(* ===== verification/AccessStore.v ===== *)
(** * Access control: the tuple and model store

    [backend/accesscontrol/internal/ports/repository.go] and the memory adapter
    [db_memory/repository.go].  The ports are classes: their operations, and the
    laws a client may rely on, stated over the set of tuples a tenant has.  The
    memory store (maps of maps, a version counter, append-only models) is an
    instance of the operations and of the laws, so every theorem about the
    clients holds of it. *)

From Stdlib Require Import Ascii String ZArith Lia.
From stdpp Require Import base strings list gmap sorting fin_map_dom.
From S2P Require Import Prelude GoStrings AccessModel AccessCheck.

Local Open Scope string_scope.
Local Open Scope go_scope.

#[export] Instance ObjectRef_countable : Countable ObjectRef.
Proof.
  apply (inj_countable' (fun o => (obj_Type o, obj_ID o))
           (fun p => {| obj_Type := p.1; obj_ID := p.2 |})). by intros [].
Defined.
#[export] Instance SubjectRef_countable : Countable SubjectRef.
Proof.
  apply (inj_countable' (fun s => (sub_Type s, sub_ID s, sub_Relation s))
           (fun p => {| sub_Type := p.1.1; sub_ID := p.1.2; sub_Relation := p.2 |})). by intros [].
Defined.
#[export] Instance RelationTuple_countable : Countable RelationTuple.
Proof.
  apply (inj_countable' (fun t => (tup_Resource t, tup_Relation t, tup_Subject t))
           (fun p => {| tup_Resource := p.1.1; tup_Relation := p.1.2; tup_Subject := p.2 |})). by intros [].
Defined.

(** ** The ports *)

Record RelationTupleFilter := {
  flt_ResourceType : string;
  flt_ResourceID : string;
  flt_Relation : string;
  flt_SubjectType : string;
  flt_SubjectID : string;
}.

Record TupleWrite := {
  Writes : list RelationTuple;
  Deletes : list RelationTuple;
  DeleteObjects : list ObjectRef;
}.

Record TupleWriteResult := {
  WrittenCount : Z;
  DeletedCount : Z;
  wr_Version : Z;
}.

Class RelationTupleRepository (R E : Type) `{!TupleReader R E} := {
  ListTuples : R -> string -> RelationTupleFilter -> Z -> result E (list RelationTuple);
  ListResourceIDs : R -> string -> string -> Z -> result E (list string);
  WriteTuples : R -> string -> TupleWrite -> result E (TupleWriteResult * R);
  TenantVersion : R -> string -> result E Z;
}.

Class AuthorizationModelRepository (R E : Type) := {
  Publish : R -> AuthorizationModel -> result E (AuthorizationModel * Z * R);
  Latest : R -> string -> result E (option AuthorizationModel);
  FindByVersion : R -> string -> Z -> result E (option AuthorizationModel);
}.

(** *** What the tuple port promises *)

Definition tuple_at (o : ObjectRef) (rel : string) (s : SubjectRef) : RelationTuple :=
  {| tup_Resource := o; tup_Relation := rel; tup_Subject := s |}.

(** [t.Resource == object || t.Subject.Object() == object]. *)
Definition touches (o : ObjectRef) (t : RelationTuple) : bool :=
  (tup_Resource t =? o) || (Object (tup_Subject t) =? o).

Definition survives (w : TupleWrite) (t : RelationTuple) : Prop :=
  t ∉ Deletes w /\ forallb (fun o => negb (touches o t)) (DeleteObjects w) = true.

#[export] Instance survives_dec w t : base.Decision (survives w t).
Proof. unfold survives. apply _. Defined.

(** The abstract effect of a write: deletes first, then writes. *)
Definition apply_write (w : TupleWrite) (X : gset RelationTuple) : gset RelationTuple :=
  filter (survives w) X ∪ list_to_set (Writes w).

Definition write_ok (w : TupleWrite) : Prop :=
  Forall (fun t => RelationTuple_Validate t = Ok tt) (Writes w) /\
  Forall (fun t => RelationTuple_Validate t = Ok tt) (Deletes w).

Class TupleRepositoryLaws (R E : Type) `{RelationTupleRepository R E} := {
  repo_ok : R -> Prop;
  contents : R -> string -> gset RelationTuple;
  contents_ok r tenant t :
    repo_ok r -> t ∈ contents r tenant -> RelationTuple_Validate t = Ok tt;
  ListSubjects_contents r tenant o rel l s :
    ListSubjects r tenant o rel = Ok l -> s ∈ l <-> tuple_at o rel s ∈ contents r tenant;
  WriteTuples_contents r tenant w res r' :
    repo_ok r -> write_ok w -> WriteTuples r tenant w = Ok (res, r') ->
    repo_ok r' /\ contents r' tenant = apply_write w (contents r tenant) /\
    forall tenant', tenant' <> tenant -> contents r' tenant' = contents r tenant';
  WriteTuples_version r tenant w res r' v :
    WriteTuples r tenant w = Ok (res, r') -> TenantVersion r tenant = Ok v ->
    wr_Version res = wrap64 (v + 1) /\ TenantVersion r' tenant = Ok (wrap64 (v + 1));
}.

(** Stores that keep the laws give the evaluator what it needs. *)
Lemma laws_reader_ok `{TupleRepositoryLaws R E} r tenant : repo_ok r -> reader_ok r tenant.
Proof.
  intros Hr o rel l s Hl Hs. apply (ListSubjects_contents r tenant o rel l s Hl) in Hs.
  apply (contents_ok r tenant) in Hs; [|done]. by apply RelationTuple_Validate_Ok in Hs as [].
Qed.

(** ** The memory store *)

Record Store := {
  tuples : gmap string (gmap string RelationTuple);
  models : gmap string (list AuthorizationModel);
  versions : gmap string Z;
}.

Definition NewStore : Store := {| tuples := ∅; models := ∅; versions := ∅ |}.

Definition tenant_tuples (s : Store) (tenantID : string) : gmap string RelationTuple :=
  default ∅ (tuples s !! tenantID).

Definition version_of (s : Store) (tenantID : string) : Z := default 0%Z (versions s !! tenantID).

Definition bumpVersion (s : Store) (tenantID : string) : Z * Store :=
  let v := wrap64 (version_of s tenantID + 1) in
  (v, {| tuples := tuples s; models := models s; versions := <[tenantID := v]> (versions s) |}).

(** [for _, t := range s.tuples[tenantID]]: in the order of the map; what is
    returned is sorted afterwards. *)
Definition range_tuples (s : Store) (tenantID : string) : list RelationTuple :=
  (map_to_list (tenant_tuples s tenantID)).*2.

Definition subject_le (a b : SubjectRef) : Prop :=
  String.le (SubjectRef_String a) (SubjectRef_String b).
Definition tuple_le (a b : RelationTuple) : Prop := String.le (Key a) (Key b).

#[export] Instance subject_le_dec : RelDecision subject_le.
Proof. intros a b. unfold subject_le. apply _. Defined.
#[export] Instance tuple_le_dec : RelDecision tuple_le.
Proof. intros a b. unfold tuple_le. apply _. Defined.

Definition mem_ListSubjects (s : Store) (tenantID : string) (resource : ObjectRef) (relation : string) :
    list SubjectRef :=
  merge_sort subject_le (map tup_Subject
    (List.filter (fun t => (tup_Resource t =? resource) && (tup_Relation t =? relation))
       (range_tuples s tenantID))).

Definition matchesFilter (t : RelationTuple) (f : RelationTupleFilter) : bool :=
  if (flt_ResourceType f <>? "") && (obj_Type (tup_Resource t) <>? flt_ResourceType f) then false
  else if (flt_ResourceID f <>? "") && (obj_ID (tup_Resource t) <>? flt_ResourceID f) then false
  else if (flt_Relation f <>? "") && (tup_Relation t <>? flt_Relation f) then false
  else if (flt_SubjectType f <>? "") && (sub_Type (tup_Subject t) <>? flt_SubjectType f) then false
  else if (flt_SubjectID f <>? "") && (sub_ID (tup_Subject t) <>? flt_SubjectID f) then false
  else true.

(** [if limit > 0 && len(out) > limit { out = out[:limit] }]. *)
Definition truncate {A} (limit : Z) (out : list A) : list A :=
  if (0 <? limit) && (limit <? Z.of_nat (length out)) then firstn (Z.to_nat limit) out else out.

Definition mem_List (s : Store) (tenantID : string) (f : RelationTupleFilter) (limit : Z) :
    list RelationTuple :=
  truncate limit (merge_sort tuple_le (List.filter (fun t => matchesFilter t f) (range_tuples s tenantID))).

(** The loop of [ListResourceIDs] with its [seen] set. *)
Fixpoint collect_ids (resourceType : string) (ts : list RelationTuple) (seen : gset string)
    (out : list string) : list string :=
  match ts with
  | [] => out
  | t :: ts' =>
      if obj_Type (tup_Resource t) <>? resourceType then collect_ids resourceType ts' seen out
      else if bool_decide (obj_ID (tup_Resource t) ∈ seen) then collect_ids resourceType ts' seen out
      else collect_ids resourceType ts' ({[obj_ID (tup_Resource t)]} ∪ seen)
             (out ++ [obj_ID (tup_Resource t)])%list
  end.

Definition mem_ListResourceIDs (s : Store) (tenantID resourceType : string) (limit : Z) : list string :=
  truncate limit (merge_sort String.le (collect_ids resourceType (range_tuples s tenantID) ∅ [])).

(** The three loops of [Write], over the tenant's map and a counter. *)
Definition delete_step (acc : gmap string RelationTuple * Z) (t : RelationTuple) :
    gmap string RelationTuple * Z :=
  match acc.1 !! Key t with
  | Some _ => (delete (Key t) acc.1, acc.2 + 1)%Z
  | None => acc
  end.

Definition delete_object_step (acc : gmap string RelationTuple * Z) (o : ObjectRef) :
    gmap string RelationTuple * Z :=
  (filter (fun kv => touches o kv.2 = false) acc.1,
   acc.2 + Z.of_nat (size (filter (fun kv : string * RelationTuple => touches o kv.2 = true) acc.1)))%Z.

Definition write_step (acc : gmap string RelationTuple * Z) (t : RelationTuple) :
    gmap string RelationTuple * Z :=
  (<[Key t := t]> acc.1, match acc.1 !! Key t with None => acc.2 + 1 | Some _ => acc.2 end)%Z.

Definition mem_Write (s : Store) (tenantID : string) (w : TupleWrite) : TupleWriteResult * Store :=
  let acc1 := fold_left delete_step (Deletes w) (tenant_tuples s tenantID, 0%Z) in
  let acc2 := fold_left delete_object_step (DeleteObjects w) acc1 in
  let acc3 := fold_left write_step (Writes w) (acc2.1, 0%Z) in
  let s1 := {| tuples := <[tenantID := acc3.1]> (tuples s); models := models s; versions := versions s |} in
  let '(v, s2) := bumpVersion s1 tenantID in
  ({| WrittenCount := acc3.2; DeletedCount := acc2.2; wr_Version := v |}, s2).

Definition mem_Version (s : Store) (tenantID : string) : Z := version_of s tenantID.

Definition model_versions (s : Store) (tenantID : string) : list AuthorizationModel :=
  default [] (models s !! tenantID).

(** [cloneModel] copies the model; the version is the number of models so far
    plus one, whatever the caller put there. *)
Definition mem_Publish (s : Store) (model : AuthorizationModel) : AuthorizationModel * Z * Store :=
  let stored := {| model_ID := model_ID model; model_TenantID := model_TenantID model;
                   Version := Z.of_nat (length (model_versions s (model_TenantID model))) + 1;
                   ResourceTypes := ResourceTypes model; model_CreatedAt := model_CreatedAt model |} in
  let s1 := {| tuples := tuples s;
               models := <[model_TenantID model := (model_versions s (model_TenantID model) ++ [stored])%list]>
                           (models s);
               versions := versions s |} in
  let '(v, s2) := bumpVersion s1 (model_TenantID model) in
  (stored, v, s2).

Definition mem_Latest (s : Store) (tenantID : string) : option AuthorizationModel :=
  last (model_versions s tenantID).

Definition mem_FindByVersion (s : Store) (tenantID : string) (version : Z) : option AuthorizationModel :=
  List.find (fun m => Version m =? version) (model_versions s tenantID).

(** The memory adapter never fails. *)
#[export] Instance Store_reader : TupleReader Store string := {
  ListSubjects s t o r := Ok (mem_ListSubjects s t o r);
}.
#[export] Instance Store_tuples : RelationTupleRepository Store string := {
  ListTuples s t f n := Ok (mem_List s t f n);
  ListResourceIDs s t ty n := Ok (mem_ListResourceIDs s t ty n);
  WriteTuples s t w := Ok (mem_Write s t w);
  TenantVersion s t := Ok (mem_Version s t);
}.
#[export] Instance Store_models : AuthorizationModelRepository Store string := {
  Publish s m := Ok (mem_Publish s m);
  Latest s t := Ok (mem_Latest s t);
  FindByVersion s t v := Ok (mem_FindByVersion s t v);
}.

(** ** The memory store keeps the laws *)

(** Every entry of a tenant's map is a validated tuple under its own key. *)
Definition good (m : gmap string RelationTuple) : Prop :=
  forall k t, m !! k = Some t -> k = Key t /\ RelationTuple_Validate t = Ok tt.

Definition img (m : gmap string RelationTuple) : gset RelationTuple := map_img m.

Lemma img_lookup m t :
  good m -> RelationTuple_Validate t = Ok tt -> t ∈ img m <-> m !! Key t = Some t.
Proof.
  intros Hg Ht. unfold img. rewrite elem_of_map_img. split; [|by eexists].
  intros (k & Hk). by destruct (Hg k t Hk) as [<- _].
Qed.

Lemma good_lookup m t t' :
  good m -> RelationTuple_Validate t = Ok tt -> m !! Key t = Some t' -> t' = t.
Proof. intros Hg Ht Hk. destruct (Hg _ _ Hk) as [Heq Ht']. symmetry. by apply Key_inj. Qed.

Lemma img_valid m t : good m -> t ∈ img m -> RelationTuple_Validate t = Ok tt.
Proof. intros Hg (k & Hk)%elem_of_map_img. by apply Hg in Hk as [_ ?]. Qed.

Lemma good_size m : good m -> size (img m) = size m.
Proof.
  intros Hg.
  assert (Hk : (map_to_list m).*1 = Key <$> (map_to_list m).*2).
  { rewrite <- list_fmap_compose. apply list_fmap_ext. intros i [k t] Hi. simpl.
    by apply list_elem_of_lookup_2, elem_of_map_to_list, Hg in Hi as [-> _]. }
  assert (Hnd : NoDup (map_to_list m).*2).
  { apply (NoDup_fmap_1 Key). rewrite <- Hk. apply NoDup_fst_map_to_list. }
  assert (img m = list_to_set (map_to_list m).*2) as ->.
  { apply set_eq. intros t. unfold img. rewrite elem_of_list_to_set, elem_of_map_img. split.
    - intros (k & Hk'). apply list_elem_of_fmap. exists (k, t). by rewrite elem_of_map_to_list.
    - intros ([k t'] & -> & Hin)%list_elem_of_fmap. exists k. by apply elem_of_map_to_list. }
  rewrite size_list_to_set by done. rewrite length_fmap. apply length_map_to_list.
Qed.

┄┄┄┄┄┄┄┄┄┄┄┄┄┄┄┄┄┄┄┄

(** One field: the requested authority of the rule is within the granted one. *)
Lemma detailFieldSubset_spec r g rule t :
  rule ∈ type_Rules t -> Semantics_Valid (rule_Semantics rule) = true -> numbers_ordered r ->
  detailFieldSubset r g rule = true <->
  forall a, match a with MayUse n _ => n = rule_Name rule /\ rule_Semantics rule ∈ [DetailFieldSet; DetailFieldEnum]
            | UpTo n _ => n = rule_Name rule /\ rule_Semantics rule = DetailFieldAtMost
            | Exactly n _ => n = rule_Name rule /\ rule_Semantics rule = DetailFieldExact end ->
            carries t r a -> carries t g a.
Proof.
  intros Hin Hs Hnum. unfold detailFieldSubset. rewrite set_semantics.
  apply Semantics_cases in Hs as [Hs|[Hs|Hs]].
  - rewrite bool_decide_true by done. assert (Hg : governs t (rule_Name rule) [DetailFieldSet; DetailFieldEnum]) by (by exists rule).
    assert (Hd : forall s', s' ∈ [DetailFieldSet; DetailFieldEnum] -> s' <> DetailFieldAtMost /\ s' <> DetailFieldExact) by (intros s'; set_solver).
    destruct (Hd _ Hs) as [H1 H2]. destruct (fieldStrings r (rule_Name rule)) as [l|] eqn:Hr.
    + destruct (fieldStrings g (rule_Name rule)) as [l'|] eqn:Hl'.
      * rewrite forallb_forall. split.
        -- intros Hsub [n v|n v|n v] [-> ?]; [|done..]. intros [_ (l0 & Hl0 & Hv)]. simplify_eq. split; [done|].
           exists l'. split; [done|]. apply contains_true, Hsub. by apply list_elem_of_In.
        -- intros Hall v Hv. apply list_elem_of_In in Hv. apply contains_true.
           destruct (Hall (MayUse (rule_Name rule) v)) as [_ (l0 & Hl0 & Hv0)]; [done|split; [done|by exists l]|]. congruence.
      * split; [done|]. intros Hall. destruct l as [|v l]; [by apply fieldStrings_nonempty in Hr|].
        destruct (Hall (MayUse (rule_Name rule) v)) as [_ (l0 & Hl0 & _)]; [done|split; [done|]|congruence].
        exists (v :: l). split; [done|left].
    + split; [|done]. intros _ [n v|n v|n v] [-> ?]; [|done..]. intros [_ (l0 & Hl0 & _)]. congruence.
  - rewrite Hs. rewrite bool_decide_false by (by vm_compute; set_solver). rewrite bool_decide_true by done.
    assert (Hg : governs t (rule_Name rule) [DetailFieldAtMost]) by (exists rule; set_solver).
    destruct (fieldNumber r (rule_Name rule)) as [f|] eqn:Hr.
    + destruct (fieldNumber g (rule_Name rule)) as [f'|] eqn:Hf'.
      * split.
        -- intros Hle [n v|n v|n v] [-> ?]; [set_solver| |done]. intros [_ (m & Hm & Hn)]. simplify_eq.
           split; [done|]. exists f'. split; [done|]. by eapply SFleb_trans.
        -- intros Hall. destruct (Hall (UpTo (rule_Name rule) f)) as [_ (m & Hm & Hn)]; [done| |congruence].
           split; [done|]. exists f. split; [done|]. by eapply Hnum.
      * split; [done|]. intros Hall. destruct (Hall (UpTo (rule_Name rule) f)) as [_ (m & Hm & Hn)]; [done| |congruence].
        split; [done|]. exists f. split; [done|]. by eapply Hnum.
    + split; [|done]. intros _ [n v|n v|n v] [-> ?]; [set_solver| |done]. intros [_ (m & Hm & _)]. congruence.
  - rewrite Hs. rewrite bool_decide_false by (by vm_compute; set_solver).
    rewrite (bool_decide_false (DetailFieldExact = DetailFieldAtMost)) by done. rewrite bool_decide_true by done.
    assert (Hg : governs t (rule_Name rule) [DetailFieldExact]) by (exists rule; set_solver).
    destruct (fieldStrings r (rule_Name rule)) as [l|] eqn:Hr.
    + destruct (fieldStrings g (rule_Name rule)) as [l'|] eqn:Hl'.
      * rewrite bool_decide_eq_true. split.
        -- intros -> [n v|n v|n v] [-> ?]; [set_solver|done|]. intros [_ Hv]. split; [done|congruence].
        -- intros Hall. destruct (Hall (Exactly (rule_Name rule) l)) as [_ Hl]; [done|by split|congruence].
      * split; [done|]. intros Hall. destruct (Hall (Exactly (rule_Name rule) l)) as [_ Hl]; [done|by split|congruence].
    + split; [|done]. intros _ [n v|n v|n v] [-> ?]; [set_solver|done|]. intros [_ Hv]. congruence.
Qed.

┄┄┄┄┄┄┄┄┄┄┄┄┄┄┄┄┄┄┄┄

# EXERCISE DESCRIPTION
Take exactly the lines from the one containing "-- intros Hall v" through the one containing "exists (v :: l). split; [done|left]." in the data above, and output them with nothing added.

# RESULT OF THE TASK
        -- intros Hall v Hv. apply list_elem_of_In in Hv. apply contains_true.
           destruct (Hall (MayUse (rule_Name rule) v)) as [_ (l0 & Hl0 & Hv0)]; [done|split; [done|by exists l]|]. congruence.
      * split; [done|]. intros Hall. destruct l as [|v l]; [by apply fieldStrings_nonempty in Hr|].
        destruct (Hall (MayUse (rule_Name rule) v)) as [_ (l0 & Hl0 & _)]; [done|split; [done|]|congruence].
        exists (v :: l). split; [done|left].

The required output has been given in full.